Do you have pets? Even if you don't you'd generally consider animals to be intelligent, right? But even the smartest animal you've seen is far dumber than the average human being (except visitors at national parks operating trash cans). I mean you can teach many kinds of animals quite a bit, but eventually you hit physical limits of their architecture.
Even humans have limitations. You can learn the most when you're a child, and you do this in an interestingly subtractive method. Your brain is born with a huge number of inner connections. As we learn and age we winnow down those connections and use a far lower portion of our energy output on our mind. Simply put we become limited on how much we can learn as we age. You have to sleep. You get brain fog. You end up forgetting.
With A(G|S)I there are many questions unanswered. How far can it scale? Myself I see no reason it cannot scale far past the human mind. Why would humans be the most optimized intelligence architecture there is? It seems evolution would create that. When you ponder on the idea that something could possibly be far more intelligent than you, you have to come back to the thought on your pets. They live in the same reality of you, but you exist on an entirely different plane of existence due to your thinking abilities. What is the plane of existence like for something that can access all of humanities information at once look like? What is the plane of existence like for something that can see in infrared, ultraviolet, in wireless, in context of whatever tooling it can almost instantly connect to and work with, something that can work with raw data from sensors all over the planet feeding data back to it at light speed?
Now, you're most likely correct in the sense before we get some super ASI that is far beyond us, we'll have some AGI just good enough to power someone greedy and cause no shortage of hell on earth. But if somehow that doesn't happen, then we still have the alien to contend to.
It will be very alien to us - "it's just predicting the next word" is what I have heard repeatedly said about ChatGPT.
First, AI is far more than just chatgpt, don't presume this is the same thing happening everywhere.
Second, The LLMs are all reasoning machines drawing on encyclopedic knowledge. A great example I recently heard is like a student parroting names of presidents to seem smart - it isn't thinking in the exact manner that we do but it is applying a reasoning to it. Chat GPT may be doing something akin to prediction, but it is doing it in a manner that is exposing reasoning. As the parent mentioned, our own brains use networks that refine over time with removal, and a huge number of our behaviors are "automatic". If you go looking for "consciousness" you may never find it in a machine, but it doesn't really matter if the machine can perfectly mimic everything else that you do or say.
An unfeeling unconscious yet absolutely "aware" and hyperintellgent machine is possibly the most alien we can fathom, and I agree there is no "end game" there is likely no mathematical limit to how far you can take this.

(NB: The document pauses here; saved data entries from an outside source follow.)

(* ===== verification/WorkDemo.v ===== *)
(** A concrete work database and runs through it, on which the theorems about the work
    domain are applied: a proposal is drafted by an agent and approved by a person; a
    second draft waits for the confirmation of the first draft's external write; an item
    whose credit rounds to zero cannot be completed. *)
From S2P Require Import Prelude Json Duration Runtime Workflow WorkflowFacts ResultFacts WorkData WorkGraph.
From S2P Require Import WorkCommands WorkValue WorkInv WorkMachine WorkSim WorkFacts WorkItems WorkAudit WorkGates.
From Stdlib Require Import Ascii.

Definition letter (n : nat) : uuid := String (ascii_of_nat (65 + n)) EmptyString.
Definition demo_definition : Definition_ :=
  {| df_ID := "def1"; df_Key := "proposal"; df_Version := "1"; df_Digest := "d1"; df_Spec := demo_spec;
     df_ValidationStatus := "valid"; df_ScopeIdentityID := "u"; df_SourceType := "manual";
     df_PoolKey := "ns/pool"; df_Presentation := cs_Presentation demo_spec; df_CreatedAt := 1; df_DeletedAt := None |}.
Definition demo_catalog : Catalog :=
  {| ca_bindings := {["proposal:1" := {| pb_PoolID := "pool"; pb_PermittedTools := [] |}]};
     ca_models := {["ns/gpt" := {| mr_ID := "m1"; mr_ContextLength := 8192; mr_DefaultParams := JObj [];
                                   mr_ReasoningConfig := JObj [] |}]};
     ca_tool_versions := [{| tv_ID := "tv"; tv_Name := "search"; tv_Digest := "sd"; tv_EffectClass := "read_only";
                             tv_CreatedAt := 1 |}];
     ca_grants := [{| pg_PoolID := "pool"; pg_ToolName := "search"; pg_MaxEffectClass := "read_only" |}] |}.
(** A database with the registered workflow and no work. *)
Definition demo_work_db : WorkDB :=
  mkWorkDB (mkRuntimeDB {["u"]} ∅ ∅ ∅ [] letter 0) {["def1" := demo_definition]} ∅ ∅ ∅ [] ∅ ∅ [] [] [] ∅ ∅ []
    demo_catalog [] ∅.
(* ===== verification/WorkAssign.v ===== *)
(** What dispatch sends a worker for a graph node: [GetAssignmentContext]
    (control-plane/internal/work/assignment.go), and the JSON text of the snapshots it
    stamps on the assignment. *)
From S2P Require Import Prelude Json Runtime Workflow WorkData WorkGraph.

Record ArtifactMaterialization := {
  mt_ArtifactID : string; mt_MIMEType : string; mt_SizeBytes : Z; mt_Digest : string;
  mt_RelativePath : string }.
Record AssignmentContext := {
  ac_WorkItemID : uuid; ac_AttemptID : uuid; ac_ScopeIdentityID : uuid; ac_AgentPoolKey : string;
  ac_Persona : string; ac_Node : NodeExecution; ac_AllowedOutcomes : list string;
  ac_OutputSchema : string; ac_Skills : list CanonicalSkill; ac_ToolPins : json;
  ac_Materializations : list ArtifactMaterialization }.

(** [ORDER BY] a text column. *)
Fixpoint insert_by {A} (key : A → string) (x : A) (l : list A) : list A :=
  match l with
  | [] => [x]
  | y :: l' => if String.leb (key x) (key y) then x :: l else y :: insert_by key x l'
  end.
Definition sort_by {A} (key : A → string) (l : list A) : list A := foldr (insert_by key) [] l.

(** The pins of an attempt, as the array of objects [json.Marshal] writes (map keys
    sorted). *)
Definition tool_pins_json (d : WorkDB) (attemptID : uuid) : json :=
  JArr ((λ p, JObj [("digest", JStr (snd p)); ("tool", JStr (snd (fst p)))])
          <$> sort_by (λ p, snd (fst p)) (filter (λ p, fst (fst p) = attemptID) (tool_pins d))).
(** The distinct available inputs linked to the node. *)
Definition input_artifacts (d : WorkDB) (nodeID : uuid) : list ArtifactMaterialization :=
  let ids := sort_strings (remove_dups (al_ArtifactID <$>
    filter (λ l, al_NodeExecutionID l = Some nodeID ∧ al_Role l ∈ ["source"; "input"]) (artifact_links d))) in
  omap (λ id,
    match artifacts d !! id with
    | Some r =>
        if String.eqb (af_State r) "available" then
          Some {| mt_ArtifactID := id; mt_MIMEType := af_MIMEType r; mt_SizeBytes := af_SizeBytes r;
                  mt_Digest := af_Digest r; mt_RelativePath := ("inputs/" +:+ id)%string |}
        else None
    | None => None
    end) ids.

Definition GetAssignmentContext (nodeExecutionID : uuid) : WkTx AssignmentContext :=
  d ← tx_get;
  node ← tx_opt (node_executions d !! nodeExecutionID) WErrNotFound;
  attempt ← tx_opt (attempts d !! ne_AttemptID node) WErrNotFound;
  run ← tx_opt (workflow_runs (wk_rt d) !! at_ID attempt) WErrNotFound;
  definition ← tx_opt (definitions d !! at_DefinitionID attempt) WErrNotFound;
  def ← tx_opt (findNode (at_GraphSnapshot attempt) (ne_NodeKey node)) WErrNotFound;
  mret {| ac_WorkItemID := at_WorkItemID attempt; ac_AttemptID := at_ID attempt;
          ac_ScopeIdentityID := run_ScopeIdentityID run; ac_AgentPoolKey := df_PoolKey definition;
          ac_Persona := pr_PersonaName (cs_Presentation (df_Spec definition)); ac_Node := node;
          ac_AllowedOutcomes := cn_Outcomes def;
          ac_OutputSchema :=
            (let schema := default EmptyString (cn_OutputSchema def) in
             if String.eqb schema EmptyString then "{}" else schema);
          ac_Skills := ne_SkillsSnapshot node;
          ac_ToolPins := tool_pins_json d (at_ID attempt);
          ac_Materializations := input_artifacts d nodeExecutionID |}.

(** The snapshot columns of a node as [json.Marshal] wrote them. *)
Definition omit_empty (k : string) (empty : bool) (v : json) : list (string * json) :=
  if empty then [] else [(k, v)].
Definition model_snapshot_json (m : modelSnapshot) : json :=
  JObj ([("key", JStr (ms_Key m)); ("id", JStr (ms_ID m)); ("api", JStr (ms_API m));
         ("contextWindow", JNum (ms_ContextWindow m) 0)] ++
        omit_empty "maxOutputTokens" (ms_MaxOutputTokens m =? 0) (JNum (ms_MaxOutputTokens m) 0) ++
        omit_empty "thinkingLevel" (String.eqb (ms_ThinkingLevel m) EmptyString) (JStr (ms_ThinkingLevel m)) ++
        [("defaultParams", ms_DefaultParams m); ("reasoningConfig", ms_ReasoningConfig m)]).
Definition capability_json (c : CanonicalCapability) : json :=
  JObj ([("tool", JStr (cc_Tool c)); ("maxEffectClass", JStr (cc_MaxEffectClass c))] ++
        omit_empty "actions" (bool_decide (cc_Actions c = [])) (JArr (JStr <$> cc_Actions c))).
Definition capabilities_json (l : list CanonicalCapability) : json := JArr (capability_json <$> l).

Human minds also tend to predict the next word. And we still don’t know how intelligent behavior and capability to model the world emerges in humans. It’s quite possible that it is also based on predicting what would happen next and on compressed storage of massive amounts of associative memory with attention mechanisms.
The books are not alien to us. A mind that's born out of compressing them might be an entirely different thing. Increasingly so as it's able to grow on its own.
> There's the good ol' bait-and-switch of tech industry you have to consider. New tech is promoted by emphasizing (and sometimes overstating) the humane aspects, the hypothetical applications for the benefit of the user and the society at large. In reality, these capabilities turn out to be mediocre, and those humane applications never manifest - there is no business in them. We always end up with a shitty version that's mostly useful for the most motivated players: the ones with money, that will use those tools to make even more money off the users.
https://news.ycombinator.com/item?id=36211006
It applies to Apple's automated emotion reading, and it applies even more to major VCs telling us AI will Save the World. As in, maybe it could, but those interests being involved are making it less likely.